Der Jesuitenpater Hans Zollner mit Zuhörern im Dresdner Haus der Kathedrale. Auch der Veranstaltungsort hatte etwas Symbolträchtiges: er ist derzeit eine Baustelle. Foto: Michael Baudisch |
Auch wenn es nach wie vor viele Stimmen gebe, die das Thema an den Rand drängen möchten, treffe es die Kirche doch in ihrem zentralen Kern, machte Hans Zollner deutlich. In der Wahrnehmung eines Kindes sei es bei Missbrauchsfällen in der Kirche oft Gott, der es missbraucht habe. „Kann ich noch jemandem glauben, geschweige denn Gott?“, fragen sich viele Betroffene. „Wo war Gott, als ich gelitten habe?“ Die Kirche müsse sich die Frage stellen, was Gott in dieser Situation von ihr erwarte. Es brauche eine neue Theologie der Verwundbarkeit. Professor Sellmann warf die Frage auf, weshalb das Festhalten an der derzeitigen Form des Priestertums in seiner Bedeutung über den Wert der Eucharistie gestellt werde. „Wir müssen wieder glaubwürdig für die Menschen werden, die bisher nicht die Chance hatten, Gott kennenzulernen, denn darum geht es.“
Was ihm zehn Betroffene berichteten, die er im vergangenen Jahr traf, habe ihn verändert und betroffen gemacht wie keine je gehörte Schilderung zuvor, erzählte Heinrich Timmerevers. „Wir sind verpflichtet, uns intensiv damit auseinander zusetzen“, nicht zuletzt auch im Blick auf die hohe Kirchenaustrittswelle.

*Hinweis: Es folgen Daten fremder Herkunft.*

(** C5.  The file name is "image_", the characters of the link at positions
    2 to 7 (as many of them as the link has), ".jpg"; "ap200115.html" gives
    "image_200115.jpg".  It does not depend on the image reference: whatever
    reference [img] the page of an entry gives, the image fetched from
    [base_url/img] is written under that name. *)
Theorem filename_from_link :
  forall (net : trace -> string -> exn + gen (list byte))
         (fs : trace -> string -> string -> option exn)
         (sigint : trace -> bool)
         (when link title img base_url : string) (rest : gen entry)
         (items chunks : list (list byte)) (tr : trace),
    (forall t, sigint t = false) ->
    (forall t, fs t "./" (filename link) = None) ->
    (forall t, net t (url_page base_url link) = inr (gen_of_list items)) ->
    last (map Some (captures items)) None = Some img ->
    (forall t, net t (url_img base_url img) = inr (gen_of_list chunks)) ->
    filename link = "image_" ++ substring 2 6 link ++ ".jpg" /\
    (forall i, i < 6 ->
       String.get i (substring 2 6 link) = String.get (2 + i) link) /\
    filename "ap200115.html" = "image_200115.jpg" /\
    save_images_loop net fs sigint (Yield (when, link, title) rest) base_url tr
    = save_images_loop net fs sigint rest base_url
        (tr ++ [EvLog INFO ("Got link to page for " ++ when ++ ": " ++ title);
                EvUrlopen (base_url ++ "/" ++ link);
                EvLog INFO ("Image found at " ++ img);
                EvUrlopen (base_url ++ "/" ++ img);
                EvOpen "./" ("image_" ++ substring 2 6 link ++ ".jpg");
                EvWrite "./" ("image_" ++ substring 2 6 link ++ ".jpg")
                  (concat chunks)])%list.
Proof.
  intros net fs sigint when link title img base_url rest items chunks tr
         S F Np L Ni.
  split; [reflexivity|]. split.
  { intros i Hi. rewrite Nat.add_comm. apply substring_correct1. exact Hi. }
  split; [reflexivity|].
  cbn [save_images_loop]. unfold bind at 1.
  rewrite (logging_info_calm _ _ _ (S _)).
  unfold bind at 1.
  rewrite (find_image_on_page_served _ _ _ _ (Np _)), L.
  unfold bind at 1. unfold bind at 1.
  rewrite (logging_info_calm _ _ _ (S _)).
  rewrite (save_image_from_url_served _ _ _ _ _ _ _ (Ni _) (F _) (F _)).
  rewrite <- !app_assoc. reflexivity.
Qed.

(** C6.  When the page of an entry is served and none of its lines matches
    the image-reference pattern, [find_image_on_page] returns [None] and the
    Director goes on with the next entry: for this entry the run has logged
    the link and opened the page, and nothing else -- no image URL opened, no
    file written, nothing raised. *)
Theorem no_image_skips_entry :
  forall (net : trace -> string -> exn + gen (list byte))
         (fs : trace -> string -> string -> option exn)
         (sigint : trace -> bool)
         (when link title base_url : string) (rest : gen entry)
         (items : list (list byte)) (tr : trace),
    let found :=
      (tr ++ [EvLog INFO ("Got link to page for " ++ when ++ ": " ++ title)])%list
    in
    sigint tr = false ->
    net found (url_page base_url link) = inr (gen_of_list items) ->
    (forall x, In x items -> image_match x = None) ->
    find_image_on_page net (url_page base_url link) found
    = (inr None, (found ++ [EvUrlopen (url_page base_url link)])%list) /\
    save_images_loop net fs sigint (Yield (when, link, title) rest) base_url tr
    = save_images_loop net fs sigint rest base_url
        (found ++ [EvUrlopen (url_page base_url link)])%list.
Proof.
  intros net fs sigint when link title base_url rest items tr found S N H.
  assert (E : find_image_on_page net (url_page base_url link) found
              = (inr None, (found ++ [EvUrlopen (url_page base_url link)])%list)).
  { unfold find_image_on_page, bind, urlopen.
    rewrite N, (find_image_lines_none items None H). reflexivity. }
  split; [exact E|].
  cbn [save_images_loop]. unfold bind at 1.
  rewrite (logging_info_calm _ _ _ S).
  unfold bind at 1. fold found. rewrite E.
  reflexivity.
Qed.

Lemma filename_from_link_witness :
  save_images_loop net_one_entry fs_ok calm
    (Yield ("2020 January 15", "ap200115.html", "Title") Stop)
    "https://apod.nasa.gov/apod" []
  = (inr tt,
     [EvLog INFO "Got link to page for 2020 January 15: Title";
      EvUrlopen "https://apod.nasa.gov/apod/ap200115.html";
      EvLog INFO "Image found at image/2001/full.jpg";
      EvUrlopen "https://apod.nasa.gov/apod/image/2001/full.jpg";
      EvOpen "./" "image_200115.jpg";
      EvWrite "./" "image_200115.jpg" (bytes "JFIFdata")]).
Proof.
  assert (L : last (map Some (captures PAGE_TWO_IMAGES)) None
              = Some "image/2001/full.jpg") by (vm_compute; reflexivity).
  destruct (filename_from_link net_one_entry fs_ok calm
              "2020 January 15" "ap200115.html" "Title"
              "image/2001/full.jpg" "https://apod.nasa.gov/apod" Stop
              PAGE_TWO_IMAGES [bytes "JFIF"; bytes "data"] []
              (fun t => eq_refl) (fun t => eq_refl) (fun t => eq_refl) L
              (fun t => eq_refl))
    as (_ & _ & _ & E).
  etransitivity; [exact E | reflexivity].
Defined.

Lemma no_image_skips_entry_witness :
  save_images_loop net_no_image fs_ok calm
    (Yield ("2020 January 16", "ap200116.html", "A video") Stop)
    "https://apod.nasa.gov/apod" []
  = (inr tt,
     [EvLog INFO "Got link to page for 2020 January 16: A video";
      EvUrlopen "https://apod.nasa.gov/apod/ap200116.html"]).
Proof.
  assert (H : forall x, In x PAGE_NO_IMAGE -> image_match x = None).
  { intros x Hx. simpl in Hx.
    repeat (destruct Hx as [<-|Hx]; [vm_compute; reflexivity|]).
    destruct Hx. }
  destruct (no_image_skips_entry net_no_image fs_ok calm
              "2020 January 16" "ap200116.html" "A video"
              "https://apod.nasa.gov/apod" Stop PAGE_NO_IMAGE []
              eq_refl eq_refl H)
    as (_ & E).
  etransitivity; [exact E | reflexivity].
Defined.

Kirche zeigt Symptome von Traumatisierung
Die Kirche als ganze befinde sich derzeit in einer Situation, die der von traumatisierten Menschen ähnele, hatte der Psychologe Hans Zollner zuvor erläutert. Traumatisierte blenden ihre bedrohlich empfundenen Erlebnisse aus, um ihren Alltag weiter bewältigen zu können. Dafür zahlen sie den Preis eingeschränkter Lebendigkeit und Kreativität. Sie fühlten sich dann oft innerlich gelähmt, mutlos, wüssten nicht, wie es in ihrem Leben weitergehen soll. Werde die Traumatisierung nicht durchlitten und „bearbeitet“, werde sie in der Regel an die folgenden Generationen weitergegeben. In der Kirche habe sich die langjährige Verdrängung des Missbrauchs vergleichbar ausgewirkt. Zu beobachten sei in weiten Kreisen eine Art „Schockstarre“. Man stilisiere die Kirche oder den Klerus als Opfer und fühle sich ohnmächtig.
Der Synodale Weg könne dabei helfen, das Gefühl der Ohnmacht zu durchbrechen, in der sich viele Bischöfe derzeit befänden, sagte Bischof Timmerevers. Es sei wichtig, die aktuellen Fragestellungen anzugehen in einer Weise, die das Thema „nicht einfach zu den Akten lege“.